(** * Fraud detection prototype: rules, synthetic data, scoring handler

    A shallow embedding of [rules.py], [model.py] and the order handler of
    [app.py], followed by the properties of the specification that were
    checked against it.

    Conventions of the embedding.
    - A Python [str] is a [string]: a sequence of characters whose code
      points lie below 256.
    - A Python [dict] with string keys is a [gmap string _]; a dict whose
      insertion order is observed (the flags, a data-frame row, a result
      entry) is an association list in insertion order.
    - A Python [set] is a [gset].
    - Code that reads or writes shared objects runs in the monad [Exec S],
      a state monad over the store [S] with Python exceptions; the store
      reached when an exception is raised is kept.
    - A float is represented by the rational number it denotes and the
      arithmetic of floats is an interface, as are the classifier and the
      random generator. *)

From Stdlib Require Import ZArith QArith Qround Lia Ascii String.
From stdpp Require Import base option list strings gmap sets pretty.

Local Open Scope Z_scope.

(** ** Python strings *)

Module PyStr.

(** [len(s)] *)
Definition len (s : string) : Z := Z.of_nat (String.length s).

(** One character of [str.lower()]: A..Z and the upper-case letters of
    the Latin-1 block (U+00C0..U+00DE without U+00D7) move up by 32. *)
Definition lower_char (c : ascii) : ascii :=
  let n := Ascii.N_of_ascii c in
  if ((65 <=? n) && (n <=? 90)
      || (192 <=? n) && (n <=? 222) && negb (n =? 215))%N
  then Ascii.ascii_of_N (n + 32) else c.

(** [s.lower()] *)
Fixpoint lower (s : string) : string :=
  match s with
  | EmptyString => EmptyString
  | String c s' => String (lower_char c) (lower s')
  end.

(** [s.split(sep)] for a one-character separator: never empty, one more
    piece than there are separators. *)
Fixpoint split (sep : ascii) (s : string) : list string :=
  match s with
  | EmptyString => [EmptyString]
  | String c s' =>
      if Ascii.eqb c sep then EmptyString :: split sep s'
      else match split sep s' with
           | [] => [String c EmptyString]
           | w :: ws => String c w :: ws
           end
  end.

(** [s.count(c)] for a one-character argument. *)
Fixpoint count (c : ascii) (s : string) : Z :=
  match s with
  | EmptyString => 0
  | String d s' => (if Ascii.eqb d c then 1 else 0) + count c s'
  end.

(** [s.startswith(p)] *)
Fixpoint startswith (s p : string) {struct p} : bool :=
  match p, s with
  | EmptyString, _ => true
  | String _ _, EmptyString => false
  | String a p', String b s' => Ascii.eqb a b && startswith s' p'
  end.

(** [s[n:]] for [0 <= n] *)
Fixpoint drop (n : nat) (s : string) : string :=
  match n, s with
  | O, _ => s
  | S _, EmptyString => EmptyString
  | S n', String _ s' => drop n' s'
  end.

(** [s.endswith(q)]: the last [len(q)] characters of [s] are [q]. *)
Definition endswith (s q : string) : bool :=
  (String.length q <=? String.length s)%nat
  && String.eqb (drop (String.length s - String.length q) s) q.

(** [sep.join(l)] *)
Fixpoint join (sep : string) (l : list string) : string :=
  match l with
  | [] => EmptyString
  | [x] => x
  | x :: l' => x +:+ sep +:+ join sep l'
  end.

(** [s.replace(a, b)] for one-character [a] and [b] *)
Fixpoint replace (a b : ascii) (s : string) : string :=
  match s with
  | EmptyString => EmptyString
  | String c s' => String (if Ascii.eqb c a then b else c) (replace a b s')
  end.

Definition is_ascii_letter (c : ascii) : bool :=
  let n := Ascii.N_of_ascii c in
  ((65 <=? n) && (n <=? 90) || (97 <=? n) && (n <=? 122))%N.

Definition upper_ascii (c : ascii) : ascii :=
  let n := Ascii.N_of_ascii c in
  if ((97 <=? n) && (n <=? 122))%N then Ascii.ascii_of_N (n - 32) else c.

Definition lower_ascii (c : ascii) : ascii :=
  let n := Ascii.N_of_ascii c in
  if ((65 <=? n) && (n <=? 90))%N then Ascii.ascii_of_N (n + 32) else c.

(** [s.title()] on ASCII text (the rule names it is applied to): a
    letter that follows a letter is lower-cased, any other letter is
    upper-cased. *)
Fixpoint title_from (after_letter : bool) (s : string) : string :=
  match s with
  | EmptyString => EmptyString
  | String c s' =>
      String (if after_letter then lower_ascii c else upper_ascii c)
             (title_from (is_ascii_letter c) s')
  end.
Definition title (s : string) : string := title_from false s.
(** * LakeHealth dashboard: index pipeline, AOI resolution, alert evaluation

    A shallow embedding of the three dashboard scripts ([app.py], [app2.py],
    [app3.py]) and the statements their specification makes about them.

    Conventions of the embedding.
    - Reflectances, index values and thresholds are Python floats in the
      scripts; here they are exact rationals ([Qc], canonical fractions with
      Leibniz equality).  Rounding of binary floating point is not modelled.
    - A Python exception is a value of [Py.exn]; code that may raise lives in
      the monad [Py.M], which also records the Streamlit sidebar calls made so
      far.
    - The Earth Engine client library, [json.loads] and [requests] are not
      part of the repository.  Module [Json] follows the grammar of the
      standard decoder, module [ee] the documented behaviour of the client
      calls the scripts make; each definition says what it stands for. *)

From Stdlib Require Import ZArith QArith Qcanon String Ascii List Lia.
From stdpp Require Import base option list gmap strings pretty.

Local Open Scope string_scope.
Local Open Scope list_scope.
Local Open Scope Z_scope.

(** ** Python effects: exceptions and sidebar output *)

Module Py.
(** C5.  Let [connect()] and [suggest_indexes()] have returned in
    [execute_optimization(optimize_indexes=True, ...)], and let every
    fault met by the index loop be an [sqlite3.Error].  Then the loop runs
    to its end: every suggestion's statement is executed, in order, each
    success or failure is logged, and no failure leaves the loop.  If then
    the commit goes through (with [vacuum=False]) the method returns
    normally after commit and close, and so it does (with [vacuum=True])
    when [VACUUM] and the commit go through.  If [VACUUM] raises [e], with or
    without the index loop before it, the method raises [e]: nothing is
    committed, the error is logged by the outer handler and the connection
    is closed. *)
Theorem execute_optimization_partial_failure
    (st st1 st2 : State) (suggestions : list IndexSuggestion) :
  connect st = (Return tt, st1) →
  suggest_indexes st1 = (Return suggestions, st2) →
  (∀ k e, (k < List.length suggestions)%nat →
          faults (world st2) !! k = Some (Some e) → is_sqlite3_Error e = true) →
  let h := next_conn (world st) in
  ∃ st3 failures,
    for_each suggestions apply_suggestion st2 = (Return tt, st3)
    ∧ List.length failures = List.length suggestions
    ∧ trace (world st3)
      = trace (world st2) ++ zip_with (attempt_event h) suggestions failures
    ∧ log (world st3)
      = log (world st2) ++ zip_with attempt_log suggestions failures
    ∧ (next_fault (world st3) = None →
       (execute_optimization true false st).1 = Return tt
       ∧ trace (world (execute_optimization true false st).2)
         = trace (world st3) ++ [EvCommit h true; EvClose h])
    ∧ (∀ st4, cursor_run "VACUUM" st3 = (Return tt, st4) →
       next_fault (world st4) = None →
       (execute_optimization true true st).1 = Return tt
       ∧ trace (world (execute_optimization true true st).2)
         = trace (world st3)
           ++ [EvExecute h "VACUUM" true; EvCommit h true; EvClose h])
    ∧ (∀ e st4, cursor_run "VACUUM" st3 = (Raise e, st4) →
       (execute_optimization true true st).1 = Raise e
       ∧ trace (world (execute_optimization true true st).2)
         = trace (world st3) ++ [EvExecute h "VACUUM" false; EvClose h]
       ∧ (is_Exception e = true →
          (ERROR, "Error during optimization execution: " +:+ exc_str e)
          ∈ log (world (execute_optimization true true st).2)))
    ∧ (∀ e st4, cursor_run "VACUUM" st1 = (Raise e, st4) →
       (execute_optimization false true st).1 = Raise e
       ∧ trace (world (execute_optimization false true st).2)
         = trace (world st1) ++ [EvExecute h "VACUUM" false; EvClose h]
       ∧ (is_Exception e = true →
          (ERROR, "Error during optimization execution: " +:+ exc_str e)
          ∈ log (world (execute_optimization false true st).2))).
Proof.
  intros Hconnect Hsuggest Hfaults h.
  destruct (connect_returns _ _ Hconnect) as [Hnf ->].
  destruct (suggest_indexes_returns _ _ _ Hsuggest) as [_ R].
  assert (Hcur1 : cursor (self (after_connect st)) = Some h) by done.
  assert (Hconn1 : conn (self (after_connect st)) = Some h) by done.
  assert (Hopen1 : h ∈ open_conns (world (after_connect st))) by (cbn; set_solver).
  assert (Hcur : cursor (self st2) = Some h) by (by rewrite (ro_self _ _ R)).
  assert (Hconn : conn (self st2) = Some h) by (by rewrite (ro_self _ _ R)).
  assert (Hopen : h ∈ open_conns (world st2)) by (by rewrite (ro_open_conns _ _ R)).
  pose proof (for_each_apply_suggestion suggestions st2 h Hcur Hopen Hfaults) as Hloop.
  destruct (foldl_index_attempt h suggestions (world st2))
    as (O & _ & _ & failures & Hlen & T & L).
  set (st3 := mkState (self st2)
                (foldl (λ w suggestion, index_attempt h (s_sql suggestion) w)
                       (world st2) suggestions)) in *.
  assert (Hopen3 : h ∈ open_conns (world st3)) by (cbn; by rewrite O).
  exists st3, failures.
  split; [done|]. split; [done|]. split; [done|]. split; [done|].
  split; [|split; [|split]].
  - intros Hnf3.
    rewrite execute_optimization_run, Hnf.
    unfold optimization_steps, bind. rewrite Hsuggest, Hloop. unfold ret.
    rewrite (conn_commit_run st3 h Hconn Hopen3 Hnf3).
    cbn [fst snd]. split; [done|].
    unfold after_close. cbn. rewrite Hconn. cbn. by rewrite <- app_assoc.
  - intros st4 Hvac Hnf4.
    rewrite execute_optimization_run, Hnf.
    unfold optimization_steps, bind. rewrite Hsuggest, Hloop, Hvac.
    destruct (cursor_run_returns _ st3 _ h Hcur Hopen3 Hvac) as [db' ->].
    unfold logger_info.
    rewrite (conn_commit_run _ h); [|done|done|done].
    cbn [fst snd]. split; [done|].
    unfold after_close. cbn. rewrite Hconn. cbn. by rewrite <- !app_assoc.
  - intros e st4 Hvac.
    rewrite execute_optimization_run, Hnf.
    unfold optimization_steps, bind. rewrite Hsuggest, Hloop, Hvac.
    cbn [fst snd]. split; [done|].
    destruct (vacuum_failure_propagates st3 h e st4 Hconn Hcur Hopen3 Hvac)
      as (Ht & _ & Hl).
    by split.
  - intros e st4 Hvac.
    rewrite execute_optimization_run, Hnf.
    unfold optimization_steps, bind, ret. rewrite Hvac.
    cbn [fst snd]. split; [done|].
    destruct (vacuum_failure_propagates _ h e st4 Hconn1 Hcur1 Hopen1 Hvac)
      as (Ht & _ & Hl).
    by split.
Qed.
___
- Work required -
Find every line above where the word "destruct" occurs, and copy that line.

- Task answer -
  destruct (connect_returns _ _ Hconnect) as [Hnf ->].
  destruct (suggest_indexes_returns _ _ _ Hsuggest) as [_ R].
  destruct (foldl_index_attempt h suggestions (world st2))
    destruct (cursor_run_returns _ st3 _ h Hcur Hopen3 Hvac) as [db' ->].
    destruct (vacuum_failure_propagates st3 h e st4 Hconn Hcur Hopen3 Hvac)
    destruct (vacuum_failure_propagates _ h e st4 Hconn1 Hcur1 Hopen1 Hvac)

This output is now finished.